Now that I've gotten your attention, I might wish we had spent the weekend in Italy. Our friends Judith & Jeff have a home in a little hilltop village in Umbria, where they spend a good half the year at least. Every time I read Jude's blog, Aroma Cucina, I remember the great time Significant Eater and I had while visiting them in Montone; the food, the hospitality, the outrageous (to this lower east sider) location...all of it.
However, if you can't be in Italy, maybe you're lucky enough to have friends whom you might join for a great meal right here - and that's what we did this past weekend, heading out to Brooklyn to have dinner with friends - who invited us to their backyard, to their Weber and to cook like a bunch of Italians.
If you didn't know, I have grill/bbq envy. I admit it. Our 15th floor apartment isn't set up for grilling. And even though some friends and neighbors have a balcony and a grill...I still need charcoal every now and then. Hey, I lived in Cali for 18 years. I had 3 grills in my backyard - none of them used propane or butane or anything like that. They all used charcoal and wood and that's the way to grill (and to bbq, too), in my humble opinion.
So...I needed Brooklyn. And to pretend we were in Italy. Surrounded by apple trees, roses, herbs growing...and that Weber! A trip to the farmer's market by my buddy that morning brought some Long Island oysters - and a quicker trip on a fiery Weber for those oysters, along with a splash of lemon or a bit of house made mignonette - could there be a better starter? Goes well with a French Pearl, too.
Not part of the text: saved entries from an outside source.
Lemma include_fresh m : fresh m → include config_h m = Some (installed m).
Proof.
  intros [Hg Hfree]. rewrite config_h_shape. unfold include.
  cbn [run step mbind option_bind macros groups keeping].
  unfold is_defined. rewrite bool_decide_eq_false_2 by (rewrite Hg; by intros [? ?]).
  rewrite Hg. cbn [negb andb mbind option_bind].
  rewrite run_app, run_defines_fresh.
  - reflexivity.
  - reflexivity.
  - apply all_keys_NoDup.
  - intros k _. cbn [macros]. rewrite lookup_insert_ne; [apply Hfree|].
    intros E. by apply (key_name_not_guard k).
Qed.

Lemma include_guarded m :
  is_Some (m !! EDGECHAIN_CONFIG_H) → include config_h m = Some m.
Proof.
  intros Hg. rewrite config_h_shape. unfold include.
  cbn [run step mbind option_bind macros groups keeping].
  unfold is_defined. rewrite bool_decide_eq_true_2 by exact Hg.
  cbn [negb andb mbind option_bind].
  rewrite run_app, run_defines_skipped by reflexivity.
  reflexivity.
Qed.

Lemma installed_guard m : installed m !! EDGECHAIN_CONFIG_H = Some [].
Proof.
  unfold installed. rewrite foldl_install_other.
  - apply lookup_insert_eq.
  - intros k _. apply key_name_not_guard.
Qed.

Lemma installed_key m k : installed m !! key_name k = Some (key_body k).
Proof. apply foldl_install_lookup. right. apply all_keys_complete. Qed.

Lemma installed_other m n :
  n ≠ EDGECHAIN_CONFIG_H → (∀ k, key_name k ≠ n) → installed m !! n = m !! n.
Proof.
  intros Hg Hn. unfold installed. rewrite foldl_install_other by auto.
  by rewrite lookup_insert_ne.
Qed.

Lemma include_again_installed j m :
  include_again j config_h (installed m) = Some (installed m).
Proof.
  induction j as [|j IH]; simpl; [done|].
  rewrite include_guarded by (rewrite installed_guard; eauto). exact IH.
Qed.

Lemma key_body_value k :
  ∃ t, key_body k = [t] ∧ eval_token t = Some (config_value k).
Proof. destruct k; eexists; split; reflexivity. Qed.

Lemma access_installed m k :
  access (key_name k) (installed m) = (Some (config_value k), installed m).
Proof.
  unfold access. rewrite installed_key.
  destruct (key_body_value k) as (t & -> & Ht). simpl. by rewrite Ht.
Qed.

Lemma access_all_installed m ks :
  access_all (key_name <$> ks) (installed m)
  = (Some ∘ config_value <$> ks, installed m).
Proof.
  induction ks as [|k ks IH]; [done|].
  rewrite !fmap_cons. cbn [access_all].
  rewrite access_installed, IH. reflexivity.
Qed.

End HeaderFacts.

(** ** The claims about the configuration table *)

Section Claims.
Import Cpp Config.
Local Open Scope Z_scope.

Lemma fits_signedb_spec bits z :
  Lex.fits_signedb bits z = true ↔ Lex.fits_signed bits z.
Proof.
  unfold Lex.fits_signedb, Lex.fits_signed.
  rewrite andb_true_iff, !Z.leb_le. reflexivity.
Qed.

Lemma macro_value_key k : macro_value (key_name k) = Some (config_value k).
Proof.
  unfold macro_value, config_macros.
  rewrite include_fresh by (split; [|intros ?]; apply lookup_empty).
  cbn [mbind option_bind]. by rewrite access_installed.
Qed.

(** C1. Each of the two UUID constants is 36 characters long, with a hyphen
    at positions 8, 13, 18 and 23 and a hexadecimal digit at every other
    position (the canonical 8-4-4-4-12 form). *)
Theorem uuid_constants_canonical (u : string) :
  In u uuid_constants →
  String.length u = 36%nat ∧
  ∀ (i : nat) (c : ascii), String.get i u = Some c →
    if Lex.is_hyphen_position i then c = "-"%char
    else Lex.is_hex_digit c = true.
Proof.
  intros [<-|[<-|[]]]; (split; [reflexivity|]); intros i c;
    do 36 (destruct i as [|i]; [intros [= <-]; reflexivity|]);
    simpl; discriminate.
Qed.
Next up, the farmer's market brought in some fresh shelling peas, which were simply heated up with a bit of extra virgin, and then tossed with orecchiette, some fresh ricotta I had brought over the bridge from Alleva Dairy, mint from the garden, Parmigiano-Reggiano, lots of cracked pepper and the pasta cooking water. Simple, and we could have been in Umbria. See for yourself...
For our secondi, a big, prime T-Bone went onto the Weber, now glowing with mesquite and apple wood. So, make that Bistecca Fiorentina, which is the famous grilled beef of Florence and Tuscany, from a Chianina cattle, grilled over wood or charcoal, and usually anointed with extra virgin olive oil, salt & pepper. In addition to the T-Bone, a couple of prime strip steaks were sacrificed as well. It was all carved up and served with some foil grilled packets of market potatoes and spring onions. If you closed your eyes, and ignored the planes on final approach to JFK, you could easily be in Umbria.